TRY IT: For each line in the data below that holds "assert", return a copy.
START PROVIDED DATA
Lemma take_drop_digits n s : all_chars is_digit s = true →
  all_chars is_digit (str_take n s) = true ∧ all_chars is_digit (str_drop n s) = true.
Proof. intros Hs. rewrite <- (take_drop n s), all_chars_app in Hs. by apply andb_true_iff. Qed.

Lemma exponent_value_small d : all_chars is_digit d = true → ∀ a, 0 <= a → a * 10 ^ str_len d + digits_of d < 100000 →
  exponent_value a d = a * 10 ^ str_len d + digits_of d.
Proof.
  induction d as [|c d IH]; intros Hd a Ha Hlt; [change (a = a * 1 + 0); lia|].
  simpl in Hd. apply andb_true_iff in Hd as [Hc Hd]. cbn [exponent_value].
  assert (Hdig : digits_of (String c d) = (code c - 48) * 10 ^ str_len d + digits_of d).
  { change (String c d) with (String c "" +:+ d). rewrite digits_of_app by (simpl; rewrite ?Hc; done).
    unfold digits_of at 1. cbn [digits_value]. by rewrite Hc. }
  assert (Hr : 0 <= code c - 48) by (unfold is_digit, in_class in Hc; bprop; lia).
  assert (Hv : 0 <= digits_of d).
  { destruct (digits_value_step d Hd) as (v&Hv&Hs). unfold digits_of. pose proof (Hs 0 "") as Hx.
    rewrite str_app_nil_r in Hx. rewrite Hx. simpl. lia. }
  rewrite Hdig in Hlt |- *. assert (Hl : str_len (String c d) = str_len d + 1) by (unfold str_len; cbn [String.length]; lia).
  rewrite Hl, Z.pow_add_r, Z.pow_1_r in Hlt |- * by (try apply str_len_nonneg; lia).
  assert (1 <= 10 ^ str_len d) by (pose proof (Z.pow_pos_nonneg 10 (str_len d) ltac:(lia) (str_len_nonneg d)); lia).
  replace (a <? 10000) with true by (symmetry; apply Z.ltb_lt; nia).
  rewrite IH; [lia|done|nia|nia].
Qed.

Lemma exponent_value_dec z : 0 <= z < 100000 → exponent_value 0 (dec z) = z.
Proof.
  intros Hz. destruct (dec_value z) as (Hd&Hv&_); [lia|].
  rewrite exponent_value_small; rewrite ?Hv; try done; lia.
Qed.

Lemma digits_of_0 s : digits_of (String "0" s) = digits_of s.
Proof. done. Qed.

(** The decimal a number text denotes. *)
Definition denotes (int frac : string) (x : option (string * string)) (c k : Z) : Prop :=
  (digits_of (int +:+ frac) = c ∧ exponent_of x - str_len frac = k) ∨
  (0 <= k ∧ digits_of (int +:+ frac) = c * 10 ^ k ∧ exponent_of x - str_len frac = 0).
END PROVIDED DATA
SOLUTION FOR THIS TASK:
  assert (Hdig : digits_of (String c d) = (code c - 48) * 10 ^ str_len d + digits_of d).
  assert (Hr : 0 <= code c - 48) by (unfold is_digit, in_class in Hc; bprop; lia).
  assert (Hv : 0 <= digits_of d).
  rewrite Hdig in Hlt |- *. assert (Hl : str_len (String c d) = str_len d + 1) by (unfold str_len; cbn [String.length]; lia).
  assert (1 <= 10 ^ str_len d) by (pose proof (Z.pow_pos_nonneg 10 (str_len d) ltac:(lia) (str_len_nonneg d)); lia).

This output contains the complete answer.